[Problem to work on]:
Retype the full set of data, character for character.

[Input for this task]:
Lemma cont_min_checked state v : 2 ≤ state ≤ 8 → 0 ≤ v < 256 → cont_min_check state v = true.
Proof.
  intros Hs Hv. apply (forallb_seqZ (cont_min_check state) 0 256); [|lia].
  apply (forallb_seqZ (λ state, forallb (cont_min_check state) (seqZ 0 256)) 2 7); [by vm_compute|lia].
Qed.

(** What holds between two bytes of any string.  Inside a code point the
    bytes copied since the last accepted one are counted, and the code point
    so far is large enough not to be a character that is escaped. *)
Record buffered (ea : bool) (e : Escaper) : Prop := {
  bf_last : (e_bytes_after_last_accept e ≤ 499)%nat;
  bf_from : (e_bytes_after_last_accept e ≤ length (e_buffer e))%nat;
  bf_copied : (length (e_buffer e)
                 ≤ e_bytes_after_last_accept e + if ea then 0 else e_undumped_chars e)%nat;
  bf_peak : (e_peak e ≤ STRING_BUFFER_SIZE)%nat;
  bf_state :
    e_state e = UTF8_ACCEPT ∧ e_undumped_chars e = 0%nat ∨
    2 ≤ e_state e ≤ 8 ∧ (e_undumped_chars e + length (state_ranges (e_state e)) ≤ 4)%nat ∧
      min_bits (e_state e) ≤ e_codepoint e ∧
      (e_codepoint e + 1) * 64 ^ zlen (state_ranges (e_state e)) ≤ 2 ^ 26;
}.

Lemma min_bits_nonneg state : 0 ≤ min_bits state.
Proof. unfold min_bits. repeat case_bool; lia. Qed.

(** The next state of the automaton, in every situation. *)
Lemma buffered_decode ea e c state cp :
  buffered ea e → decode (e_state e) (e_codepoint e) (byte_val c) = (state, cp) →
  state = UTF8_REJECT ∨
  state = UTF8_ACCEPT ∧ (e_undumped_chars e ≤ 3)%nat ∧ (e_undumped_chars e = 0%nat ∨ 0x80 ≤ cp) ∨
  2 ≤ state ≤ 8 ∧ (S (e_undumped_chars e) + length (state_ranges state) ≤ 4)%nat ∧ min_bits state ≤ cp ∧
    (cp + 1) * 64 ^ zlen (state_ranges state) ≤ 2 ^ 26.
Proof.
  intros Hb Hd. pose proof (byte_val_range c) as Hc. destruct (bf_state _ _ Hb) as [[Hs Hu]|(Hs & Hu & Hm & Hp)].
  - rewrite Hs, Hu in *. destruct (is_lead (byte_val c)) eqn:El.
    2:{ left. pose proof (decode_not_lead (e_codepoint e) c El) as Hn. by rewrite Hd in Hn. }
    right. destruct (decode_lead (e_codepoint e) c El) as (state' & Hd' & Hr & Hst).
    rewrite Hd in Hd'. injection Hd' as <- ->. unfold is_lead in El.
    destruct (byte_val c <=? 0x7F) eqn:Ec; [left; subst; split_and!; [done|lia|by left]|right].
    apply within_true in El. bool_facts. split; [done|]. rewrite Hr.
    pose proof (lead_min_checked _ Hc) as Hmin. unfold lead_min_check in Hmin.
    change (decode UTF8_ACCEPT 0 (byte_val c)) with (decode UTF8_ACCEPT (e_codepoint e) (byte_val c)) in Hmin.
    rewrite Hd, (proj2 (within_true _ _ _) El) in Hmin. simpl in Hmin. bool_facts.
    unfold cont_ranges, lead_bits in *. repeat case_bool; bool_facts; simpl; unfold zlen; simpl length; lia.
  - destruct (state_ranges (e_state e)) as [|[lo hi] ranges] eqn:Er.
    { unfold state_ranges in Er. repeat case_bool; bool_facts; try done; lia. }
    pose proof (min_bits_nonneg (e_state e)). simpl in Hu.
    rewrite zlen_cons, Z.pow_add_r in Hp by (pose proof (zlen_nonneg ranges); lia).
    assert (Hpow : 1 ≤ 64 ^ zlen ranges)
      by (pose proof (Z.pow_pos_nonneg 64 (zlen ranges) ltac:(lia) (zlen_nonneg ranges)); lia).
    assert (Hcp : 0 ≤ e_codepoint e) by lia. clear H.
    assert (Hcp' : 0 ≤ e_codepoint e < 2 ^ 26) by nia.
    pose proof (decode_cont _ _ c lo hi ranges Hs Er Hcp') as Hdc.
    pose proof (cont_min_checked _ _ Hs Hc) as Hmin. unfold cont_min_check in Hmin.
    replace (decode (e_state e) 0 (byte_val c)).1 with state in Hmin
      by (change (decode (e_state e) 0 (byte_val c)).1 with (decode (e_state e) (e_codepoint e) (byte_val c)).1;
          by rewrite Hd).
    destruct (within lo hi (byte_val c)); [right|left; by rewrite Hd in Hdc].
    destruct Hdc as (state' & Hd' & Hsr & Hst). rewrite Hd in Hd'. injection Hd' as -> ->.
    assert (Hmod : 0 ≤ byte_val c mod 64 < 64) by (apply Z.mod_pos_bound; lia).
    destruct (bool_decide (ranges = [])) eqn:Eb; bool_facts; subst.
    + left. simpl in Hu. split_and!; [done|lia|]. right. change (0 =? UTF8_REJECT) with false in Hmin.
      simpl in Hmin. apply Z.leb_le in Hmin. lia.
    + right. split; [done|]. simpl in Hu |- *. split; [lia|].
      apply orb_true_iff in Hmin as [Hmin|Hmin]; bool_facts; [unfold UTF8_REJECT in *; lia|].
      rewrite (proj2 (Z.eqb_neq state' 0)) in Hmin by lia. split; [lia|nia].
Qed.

[Response for this exercise]:
Lemma cont_min_checked state v : 2 ≤ state ≤ 8 → 0 ≤ v < 256 → cont_min_check state v = true.
Proof.
  intros Hs Hv. apply (forallb_seqZ (cont_min_check state) 0 256); [|lia].
  apply (forallb_seqZ (λ state, forallb (cont_min_check state) (seqZ 0 256)) 2 7); [by vm_compute|lia].
Qed.

(** What holds between two bytes of any string.  Inside a code point the
    bytes copied since the last accepted one are counted, and the code point
    so far is large enough not to be a character that is escaped. *)
Record buffered (ea : bool) (e : Escaper) : Prop := {
  bf_last : (e_bytes_after_last_accept e ≤ 499)%nat;
  bf_from : (e_bytes_after_last_accept e ≤ length (e_buffer e))%nat;
  bf_copied : (length (e_buffer e)
                 ≤ e_bytes_after_last_accept e + if ea then 0 else e_undumped_chars e)%nat;
  bf_peak : (e_peak e ≤ STRING_BUFFER_SIZE)%nat;
  bf_state :
    e_state e = UTF8_ACCEPT ∧ e_undumped_chars e = 0%nat ∨
    2 ≤ e_state e ≤ 8 ∧ (e_undumped_chars e + length (state_ranges (e_state e)) ≤ 4)%nat ∧
      min_bits (e_state e) ≤ e_codepoint e ∧
      (e_codepoint e + 1) * 64 ^ zlen (state_ranges (e_state e)) ≤ 2 ^ 26;
}.

Lemma min_bits_nonneg state : 0 ≤ min_bits state.
Proof. unfold min_bits. repeat case_bool; lia. Qed.

(** The next state of the automaton, in every situation. *)
Lemma buffered_decode ea e c state cp :
  buffered ea e → decode (e_state e) (e_codepoint e) (byte_val c) = (state, cp) →
  state = UTF8_REJECT ∨
  state = UTF8_ACCEPT ∧ (e_undumped_chars e ≤ 3)%nat ∧ (e_undumped_chars e = 0%nat ∨ 0x80 ≤ cp) ∨
  2 ≤ state ≤ 8 ∧ (S (e_undumped_chars e) + length (state_ranges state) ≤ 4)%nat ∧ min_bits state ≤ cp ∧
    (cp + 1) * 64 ^ zlen (state_ranges state) ≤ 2 ^ 26.
Proof.
  intros Hb Hd. pose proof (byte_val_range c) as Hc. destruct (bf_state _ _ Hb) as [[Hs Hu]|(Hs & Hu & Hm & Hp)].
  - rewrite Hs, Hu in *. destruct (is_lead (byte_val c)) eqn:El.
    2:{ left. pose proof (decode_not_lead (e_codepoint e) c El) as Hn. by rewrite Hd in Hn. }
    right. destruct (decode_lead (e_codepoint e) c El) as (state' & Hd' & Hr & Hst).
    rewrite Hd in Hd'. injection Hd' as <- ->. unfold is_lead in El.
    destruct (byte_val c <=? 0x7F) eqn:Ec; [left; subst; split_and!; [done|lia|by left]|right].
    apply within_true in El. bool_facts. split; [done|]. rewrite Hr.
    pose proof (lead_min_checked _ Hc) as Hmin. unfold lead_min_check in Hmin.
    change (decode UTF8_ACCEPT 0 (byte_val c)) with (decode UTF8_ACCEPT (e_codepoint e) (byte_val c)) in Hmin.
    rewrite Hd, (proj2 (within_true _ _ _) El) in Hmin. simpl in Hmin. bool_facts.
    unfold cont_ranges, lead_bits in *. repeat case_bool; bool_facts; simpl; unfold zlen; simpl length; lia.
  - destruct (state_ranges (e_state e)) as [|[lo hi] ranges] eqn:Er.
    { unfold state_ranges in Er. repeat case_bool; bool_facts; try done; lia. }
    pose proof (min_bits_nonneg (e_state e)). simpl in Hu.
    rewrite zlen_cons, Z.pow_add_r in Hp by (pose proof (zlen_nonneg ranges); lia).
    assert (Hpow : 1 ≤ 64 ^ zlen ranges)
      by (pose proof (Z.pow_pos_nonneg 64 (zlen ranges) ltac:(lia) (zlen_nonneg ranges)); lia).
    assert (Hcp : 0 ≤ e_codepoint e) by lia. clear H.
    assert (Hcp' : 0 ≤ e_codepoint e < 2 ^ 26) by nia.
    pose proof (decode_cont _ _ c lo hi ranges Hs Er Hcp') as Hdc.
    pose proof (cont_min_checked _ _ Hs Hc) as Hmin. unfold cont_min_check in Hmin.
    replace (decode (e_state e) 0 (byte_val c)).1 with state in Hmin
      by (change (decode (e_state e) 0 (byte_val c)).1 with (decode (e_state e) (e_codepoint e) (byte_val c)).1;
          by rewrite Hd).
    destruct (within lo hi (byte_val c)); [right|left; by rewrite Hd in Hdc].
    destruct Hdc as (state' & Hd' & Hsr & Hst). rewrite Hd in Hd'. injection Hd' as -> ->.
    assert (Hmod : 0 ≤ byte_val c mod 64 < 64) by (apply Z.mod_pos_bound; lia).
    destruct (bool_decide (ranges = [])) eqn:Eb; bool_facts; subst.
    + left. simpl in Hu. split_and!; [done|lia|]. right. change (0 =? UTF8_REJECT) with false in Hmin.
      simpl in Hmin. apply Z.leb_le in Hmin. lia.
    + right. split; [done|]. simpl in Hu |- *. split; [lia|].
      apply orb_true_iff in Hmin as [Hmin|Hmin]; bool_facts; [unfold UTF8_REJECT in *; lia|].
      rewrite (proj2 (Z.eqb_neq state' 0)) in Hmin by lia. split; [lia|nia].
Qed.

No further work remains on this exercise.